A single number is needed: how many lines of the data hold the word "abiError".

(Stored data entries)
=== Section Start ===
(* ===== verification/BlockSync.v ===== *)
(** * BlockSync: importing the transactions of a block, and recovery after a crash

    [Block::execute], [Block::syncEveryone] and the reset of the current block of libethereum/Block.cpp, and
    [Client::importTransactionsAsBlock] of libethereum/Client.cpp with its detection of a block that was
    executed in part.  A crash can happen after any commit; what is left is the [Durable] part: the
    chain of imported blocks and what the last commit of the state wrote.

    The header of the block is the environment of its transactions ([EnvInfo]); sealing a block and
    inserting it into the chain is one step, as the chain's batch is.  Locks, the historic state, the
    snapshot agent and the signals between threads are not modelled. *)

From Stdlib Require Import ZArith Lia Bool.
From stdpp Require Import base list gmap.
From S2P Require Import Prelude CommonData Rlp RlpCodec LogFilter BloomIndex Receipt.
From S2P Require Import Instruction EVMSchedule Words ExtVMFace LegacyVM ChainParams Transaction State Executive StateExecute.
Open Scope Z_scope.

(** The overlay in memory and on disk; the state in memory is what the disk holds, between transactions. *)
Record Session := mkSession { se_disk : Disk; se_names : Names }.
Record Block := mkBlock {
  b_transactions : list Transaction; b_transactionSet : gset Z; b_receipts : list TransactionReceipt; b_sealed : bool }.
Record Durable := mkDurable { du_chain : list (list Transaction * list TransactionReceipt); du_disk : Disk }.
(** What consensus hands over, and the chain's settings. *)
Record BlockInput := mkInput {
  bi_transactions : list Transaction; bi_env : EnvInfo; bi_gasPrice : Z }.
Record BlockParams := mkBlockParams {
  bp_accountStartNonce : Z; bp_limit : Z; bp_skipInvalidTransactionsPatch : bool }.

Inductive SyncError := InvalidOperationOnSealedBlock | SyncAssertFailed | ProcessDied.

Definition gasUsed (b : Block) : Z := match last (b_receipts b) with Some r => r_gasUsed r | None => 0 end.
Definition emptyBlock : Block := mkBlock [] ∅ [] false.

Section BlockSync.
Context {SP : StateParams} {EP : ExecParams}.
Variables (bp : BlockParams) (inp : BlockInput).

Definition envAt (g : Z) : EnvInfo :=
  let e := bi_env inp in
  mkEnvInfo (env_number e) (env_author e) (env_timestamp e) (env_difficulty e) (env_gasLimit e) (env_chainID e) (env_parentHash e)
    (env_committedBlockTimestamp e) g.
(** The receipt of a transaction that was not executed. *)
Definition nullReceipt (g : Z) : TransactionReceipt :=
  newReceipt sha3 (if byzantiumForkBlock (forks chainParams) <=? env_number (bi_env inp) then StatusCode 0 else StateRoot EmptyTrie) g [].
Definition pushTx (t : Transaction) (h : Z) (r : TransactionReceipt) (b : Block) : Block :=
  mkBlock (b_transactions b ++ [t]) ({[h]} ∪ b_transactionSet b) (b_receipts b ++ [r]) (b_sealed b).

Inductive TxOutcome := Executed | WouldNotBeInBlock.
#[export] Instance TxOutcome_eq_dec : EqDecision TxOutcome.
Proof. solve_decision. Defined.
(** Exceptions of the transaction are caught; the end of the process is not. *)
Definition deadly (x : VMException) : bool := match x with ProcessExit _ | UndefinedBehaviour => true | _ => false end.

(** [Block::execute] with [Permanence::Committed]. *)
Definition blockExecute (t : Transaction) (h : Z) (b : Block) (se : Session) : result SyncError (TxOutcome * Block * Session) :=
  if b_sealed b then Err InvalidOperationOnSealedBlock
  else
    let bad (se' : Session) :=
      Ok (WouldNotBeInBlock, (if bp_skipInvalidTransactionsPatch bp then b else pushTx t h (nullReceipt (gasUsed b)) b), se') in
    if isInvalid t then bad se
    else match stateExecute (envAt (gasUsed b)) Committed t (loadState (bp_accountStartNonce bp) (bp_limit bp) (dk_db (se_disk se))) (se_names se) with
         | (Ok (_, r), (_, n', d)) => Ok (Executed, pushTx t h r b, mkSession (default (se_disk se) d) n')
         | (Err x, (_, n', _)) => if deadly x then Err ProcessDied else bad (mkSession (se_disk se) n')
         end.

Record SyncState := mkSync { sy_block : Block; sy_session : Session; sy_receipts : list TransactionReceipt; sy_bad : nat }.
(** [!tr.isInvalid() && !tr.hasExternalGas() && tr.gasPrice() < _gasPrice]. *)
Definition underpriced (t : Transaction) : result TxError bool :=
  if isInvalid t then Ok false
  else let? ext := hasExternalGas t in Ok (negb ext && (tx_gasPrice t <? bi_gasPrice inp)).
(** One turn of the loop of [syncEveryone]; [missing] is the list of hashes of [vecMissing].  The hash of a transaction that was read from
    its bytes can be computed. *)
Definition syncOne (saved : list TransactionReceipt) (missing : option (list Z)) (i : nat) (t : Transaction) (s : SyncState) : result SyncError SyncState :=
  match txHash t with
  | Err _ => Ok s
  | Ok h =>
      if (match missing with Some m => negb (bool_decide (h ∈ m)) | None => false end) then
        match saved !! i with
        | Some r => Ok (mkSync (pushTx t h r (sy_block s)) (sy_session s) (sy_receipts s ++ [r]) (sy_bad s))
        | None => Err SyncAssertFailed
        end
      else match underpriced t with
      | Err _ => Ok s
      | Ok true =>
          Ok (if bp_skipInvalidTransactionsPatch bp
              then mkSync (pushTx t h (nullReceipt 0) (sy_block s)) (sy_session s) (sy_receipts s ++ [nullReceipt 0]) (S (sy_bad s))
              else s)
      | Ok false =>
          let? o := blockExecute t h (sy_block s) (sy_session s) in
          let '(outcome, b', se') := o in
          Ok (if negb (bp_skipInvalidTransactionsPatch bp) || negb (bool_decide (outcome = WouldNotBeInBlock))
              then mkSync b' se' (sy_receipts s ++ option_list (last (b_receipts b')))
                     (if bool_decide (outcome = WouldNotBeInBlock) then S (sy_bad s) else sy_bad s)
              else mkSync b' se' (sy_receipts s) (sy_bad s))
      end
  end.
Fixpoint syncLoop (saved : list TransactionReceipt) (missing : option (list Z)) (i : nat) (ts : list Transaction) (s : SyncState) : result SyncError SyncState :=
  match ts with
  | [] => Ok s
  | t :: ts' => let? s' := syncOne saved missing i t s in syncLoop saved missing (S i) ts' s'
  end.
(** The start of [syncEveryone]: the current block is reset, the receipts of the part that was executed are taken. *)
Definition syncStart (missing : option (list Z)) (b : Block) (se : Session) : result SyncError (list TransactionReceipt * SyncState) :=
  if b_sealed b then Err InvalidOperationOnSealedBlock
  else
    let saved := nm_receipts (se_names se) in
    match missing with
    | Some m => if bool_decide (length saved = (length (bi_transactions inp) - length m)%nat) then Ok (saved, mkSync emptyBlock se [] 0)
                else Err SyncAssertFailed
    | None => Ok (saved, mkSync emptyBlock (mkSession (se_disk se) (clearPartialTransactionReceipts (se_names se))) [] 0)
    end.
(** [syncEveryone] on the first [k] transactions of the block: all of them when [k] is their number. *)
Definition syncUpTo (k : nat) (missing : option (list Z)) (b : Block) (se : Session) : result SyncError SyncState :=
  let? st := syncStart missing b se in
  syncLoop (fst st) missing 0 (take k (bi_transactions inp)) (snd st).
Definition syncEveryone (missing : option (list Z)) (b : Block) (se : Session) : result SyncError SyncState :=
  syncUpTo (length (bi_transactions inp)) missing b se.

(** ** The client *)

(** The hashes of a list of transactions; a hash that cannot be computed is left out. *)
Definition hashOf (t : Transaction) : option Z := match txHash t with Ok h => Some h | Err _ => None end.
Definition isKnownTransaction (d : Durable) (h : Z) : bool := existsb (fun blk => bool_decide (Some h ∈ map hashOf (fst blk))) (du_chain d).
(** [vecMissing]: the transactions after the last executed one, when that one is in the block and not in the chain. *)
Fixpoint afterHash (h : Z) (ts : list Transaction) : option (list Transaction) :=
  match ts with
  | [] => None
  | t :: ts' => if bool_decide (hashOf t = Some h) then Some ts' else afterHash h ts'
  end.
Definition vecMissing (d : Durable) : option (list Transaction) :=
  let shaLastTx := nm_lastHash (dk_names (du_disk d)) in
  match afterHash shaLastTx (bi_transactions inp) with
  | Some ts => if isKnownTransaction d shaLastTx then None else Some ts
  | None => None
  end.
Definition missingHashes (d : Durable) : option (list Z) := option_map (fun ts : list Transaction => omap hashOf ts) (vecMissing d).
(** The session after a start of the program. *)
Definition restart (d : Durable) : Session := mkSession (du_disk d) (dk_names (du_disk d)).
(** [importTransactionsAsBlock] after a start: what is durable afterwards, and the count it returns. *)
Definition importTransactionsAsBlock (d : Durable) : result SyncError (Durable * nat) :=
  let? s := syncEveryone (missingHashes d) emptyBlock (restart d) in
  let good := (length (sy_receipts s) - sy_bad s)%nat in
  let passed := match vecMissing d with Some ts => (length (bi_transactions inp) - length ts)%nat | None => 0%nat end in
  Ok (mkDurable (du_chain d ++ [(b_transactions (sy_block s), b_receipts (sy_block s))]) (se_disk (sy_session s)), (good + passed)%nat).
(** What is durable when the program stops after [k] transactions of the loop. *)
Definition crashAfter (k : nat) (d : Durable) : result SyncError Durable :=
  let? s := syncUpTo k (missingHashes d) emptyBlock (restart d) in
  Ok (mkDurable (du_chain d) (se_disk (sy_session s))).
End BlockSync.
=== Section End ===
=== Section Start ===
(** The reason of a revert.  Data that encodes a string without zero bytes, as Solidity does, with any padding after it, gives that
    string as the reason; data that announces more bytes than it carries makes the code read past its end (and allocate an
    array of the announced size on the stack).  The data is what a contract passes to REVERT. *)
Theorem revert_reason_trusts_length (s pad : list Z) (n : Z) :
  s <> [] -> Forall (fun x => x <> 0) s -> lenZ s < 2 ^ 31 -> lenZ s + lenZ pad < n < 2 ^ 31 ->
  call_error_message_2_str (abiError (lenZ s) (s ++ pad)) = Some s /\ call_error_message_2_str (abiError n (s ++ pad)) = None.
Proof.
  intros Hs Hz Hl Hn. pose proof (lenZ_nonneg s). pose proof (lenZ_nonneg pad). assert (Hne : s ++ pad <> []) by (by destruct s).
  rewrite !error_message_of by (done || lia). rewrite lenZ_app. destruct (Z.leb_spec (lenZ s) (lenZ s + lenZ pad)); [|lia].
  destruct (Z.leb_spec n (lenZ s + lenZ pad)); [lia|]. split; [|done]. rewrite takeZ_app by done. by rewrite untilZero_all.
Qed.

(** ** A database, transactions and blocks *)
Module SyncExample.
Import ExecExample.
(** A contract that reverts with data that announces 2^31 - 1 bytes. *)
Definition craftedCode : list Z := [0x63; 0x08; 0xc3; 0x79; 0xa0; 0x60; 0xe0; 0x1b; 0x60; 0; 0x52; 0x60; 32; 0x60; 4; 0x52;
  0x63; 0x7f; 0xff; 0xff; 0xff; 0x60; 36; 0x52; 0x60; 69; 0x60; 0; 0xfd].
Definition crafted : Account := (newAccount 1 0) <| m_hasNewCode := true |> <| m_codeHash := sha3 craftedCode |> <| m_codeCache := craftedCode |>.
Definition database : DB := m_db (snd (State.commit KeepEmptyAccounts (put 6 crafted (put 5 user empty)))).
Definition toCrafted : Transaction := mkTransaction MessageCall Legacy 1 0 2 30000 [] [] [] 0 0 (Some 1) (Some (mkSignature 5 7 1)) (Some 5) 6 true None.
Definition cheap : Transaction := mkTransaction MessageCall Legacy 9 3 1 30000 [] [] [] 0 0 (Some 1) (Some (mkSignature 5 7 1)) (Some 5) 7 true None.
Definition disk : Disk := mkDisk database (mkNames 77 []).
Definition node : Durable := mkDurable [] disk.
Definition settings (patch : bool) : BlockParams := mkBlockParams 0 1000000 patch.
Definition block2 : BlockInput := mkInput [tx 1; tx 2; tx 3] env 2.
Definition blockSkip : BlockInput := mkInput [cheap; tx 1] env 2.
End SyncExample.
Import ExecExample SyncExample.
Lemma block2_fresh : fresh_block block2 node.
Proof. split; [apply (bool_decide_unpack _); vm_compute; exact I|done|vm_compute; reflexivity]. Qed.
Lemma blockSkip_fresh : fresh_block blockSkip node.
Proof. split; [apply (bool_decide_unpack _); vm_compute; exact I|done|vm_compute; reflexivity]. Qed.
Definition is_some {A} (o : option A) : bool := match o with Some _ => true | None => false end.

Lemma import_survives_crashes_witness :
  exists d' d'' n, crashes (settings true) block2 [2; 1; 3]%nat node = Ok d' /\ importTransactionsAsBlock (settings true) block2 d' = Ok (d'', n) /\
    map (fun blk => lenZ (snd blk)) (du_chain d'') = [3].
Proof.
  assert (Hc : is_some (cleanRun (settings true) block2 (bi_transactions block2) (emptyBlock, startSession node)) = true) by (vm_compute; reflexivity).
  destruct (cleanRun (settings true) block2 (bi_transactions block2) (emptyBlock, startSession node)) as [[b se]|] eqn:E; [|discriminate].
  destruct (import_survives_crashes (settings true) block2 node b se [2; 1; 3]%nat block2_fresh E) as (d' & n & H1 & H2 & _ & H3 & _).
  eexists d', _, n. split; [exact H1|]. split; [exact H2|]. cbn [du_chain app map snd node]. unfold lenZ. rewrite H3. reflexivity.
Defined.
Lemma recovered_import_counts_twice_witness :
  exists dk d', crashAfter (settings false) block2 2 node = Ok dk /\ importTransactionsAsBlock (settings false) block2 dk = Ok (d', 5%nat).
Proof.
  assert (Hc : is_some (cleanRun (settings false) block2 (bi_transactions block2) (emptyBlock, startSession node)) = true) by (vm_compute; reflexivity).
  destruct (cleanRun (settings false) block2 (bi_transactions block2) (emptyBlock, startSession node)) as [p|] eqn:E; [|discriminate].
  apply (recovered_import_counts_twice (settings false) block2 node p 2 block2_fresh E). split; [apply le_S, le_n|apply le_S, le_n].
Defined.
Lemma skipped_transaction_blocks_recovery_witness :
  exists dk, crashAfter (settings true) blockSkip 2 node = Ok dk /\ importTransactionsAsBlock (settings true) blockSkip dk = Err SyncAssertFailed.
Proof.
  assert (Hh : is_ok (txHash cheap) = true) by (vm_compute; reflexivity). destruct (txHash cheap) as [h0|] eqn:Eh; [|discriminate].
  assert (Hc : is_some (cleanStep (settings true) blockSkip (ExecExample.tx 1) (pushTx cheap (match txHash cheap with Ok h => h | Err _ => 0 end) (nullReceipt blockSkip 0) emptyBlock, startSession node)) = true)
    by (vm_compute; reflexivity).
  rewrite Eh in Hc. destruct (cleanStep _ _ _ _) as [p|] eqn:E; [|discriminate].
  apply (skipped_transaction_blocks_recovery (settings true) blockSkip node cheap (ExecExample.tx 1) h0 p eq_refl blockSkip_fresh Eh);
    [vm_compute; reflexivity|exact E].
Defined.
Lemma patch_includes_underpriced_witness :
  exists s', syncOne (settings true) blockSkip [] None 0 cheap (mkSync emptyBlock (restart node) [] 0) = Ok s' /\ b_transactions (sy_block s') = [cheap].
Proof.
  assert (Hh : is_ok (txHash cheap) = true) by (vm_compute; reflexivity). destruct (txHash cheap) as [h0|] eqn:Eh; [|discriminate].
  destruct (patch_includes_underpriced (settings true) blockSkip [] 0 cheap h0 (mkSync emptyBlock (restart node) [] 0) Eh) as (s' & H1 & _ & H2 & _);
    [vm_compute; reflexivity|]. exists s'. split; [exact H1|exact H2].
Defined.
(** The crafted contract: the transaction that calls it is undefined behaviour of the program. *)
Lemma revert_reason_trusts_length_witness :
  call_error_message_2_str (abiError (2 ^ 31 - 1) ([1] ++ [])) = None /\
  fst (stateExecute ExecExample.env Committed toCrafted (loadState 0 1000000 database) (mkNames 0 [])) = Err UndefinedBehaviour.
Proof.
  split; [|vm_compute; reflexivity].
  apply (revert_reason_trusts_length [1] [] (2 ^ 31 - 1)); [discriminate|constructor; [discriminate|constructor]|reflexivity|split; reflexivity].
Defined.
=== Section End ===
=== Section Start ===
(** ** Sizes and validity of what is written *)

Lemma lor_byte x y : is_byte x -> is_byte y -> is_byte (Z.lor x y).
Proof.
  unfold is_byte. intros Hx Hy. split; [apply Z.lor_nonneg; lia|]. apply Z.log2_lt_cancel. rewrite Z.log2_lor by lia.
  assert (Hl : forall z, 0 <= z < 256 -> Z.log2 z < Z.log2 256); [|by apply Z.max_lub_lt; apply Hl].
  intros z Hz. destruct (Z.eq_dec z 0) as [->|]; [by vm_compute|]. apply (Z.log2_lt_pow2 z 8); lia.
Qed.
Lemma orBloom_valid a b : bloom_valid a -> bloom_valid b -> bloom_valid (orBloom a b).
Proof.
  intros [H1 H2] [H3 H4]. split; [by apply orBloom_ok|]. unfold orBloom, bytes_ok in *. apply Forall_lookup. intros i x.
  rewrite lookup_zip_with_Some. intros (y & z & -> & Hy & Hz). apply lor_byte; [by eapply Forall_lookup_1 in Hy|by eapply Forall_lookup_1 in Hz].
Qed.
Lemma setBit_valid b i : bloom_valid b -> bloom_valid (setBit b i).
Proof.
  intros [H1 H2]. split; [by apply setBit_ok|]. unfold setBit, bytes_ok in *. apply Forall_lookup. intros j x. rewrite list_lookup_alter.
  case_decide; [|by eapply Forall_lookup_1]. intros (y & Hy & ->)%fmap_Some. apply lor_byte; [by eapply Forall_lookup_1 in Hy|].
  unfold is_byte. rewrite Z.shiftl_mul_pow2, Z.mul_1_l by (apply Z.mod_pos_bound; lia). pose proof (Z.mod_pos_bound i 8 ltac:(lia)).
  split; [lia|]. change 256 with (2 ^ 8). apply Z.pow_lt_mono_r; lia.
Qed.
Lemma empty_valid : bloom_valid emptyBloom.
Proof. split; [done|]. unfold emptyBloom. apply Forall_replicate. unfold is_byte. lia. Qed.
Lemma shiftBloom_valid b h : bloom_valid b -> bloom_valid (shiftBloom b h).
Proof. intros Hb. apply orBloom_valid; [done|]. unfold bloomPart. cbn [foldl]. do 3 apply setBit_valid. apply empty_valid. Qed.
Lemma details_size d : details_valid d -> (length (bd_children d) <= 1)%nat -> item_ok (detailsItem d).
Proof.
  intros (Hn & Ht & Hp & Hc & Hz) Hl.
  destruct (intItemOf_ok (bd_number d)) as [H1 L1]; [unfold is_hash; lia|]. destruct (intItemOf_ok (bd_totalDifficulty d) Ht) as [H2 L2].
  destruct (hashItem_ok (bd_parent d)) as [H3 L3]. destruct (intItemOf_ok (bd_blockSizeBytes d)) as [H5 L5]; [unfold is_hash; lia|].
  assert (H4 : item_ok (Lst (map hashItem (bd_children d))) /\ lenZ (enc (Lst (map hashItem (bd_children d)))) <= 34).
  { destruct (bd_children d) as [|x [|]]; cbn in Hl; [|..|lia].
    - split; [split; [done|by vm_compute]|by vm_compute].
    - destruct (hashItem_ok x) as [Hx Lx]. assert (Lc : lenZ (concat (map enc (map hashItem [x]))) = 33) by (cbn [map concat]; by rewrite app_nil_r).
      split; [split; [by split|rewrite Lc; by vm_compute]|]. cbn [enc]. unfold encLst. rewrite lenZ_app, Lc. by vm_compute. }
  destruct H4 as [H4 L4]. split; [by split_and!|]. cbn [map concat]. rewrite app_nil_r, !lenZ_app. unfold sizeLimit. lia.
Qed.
=== Section End ===
▸ OUTPUT BELOW:
2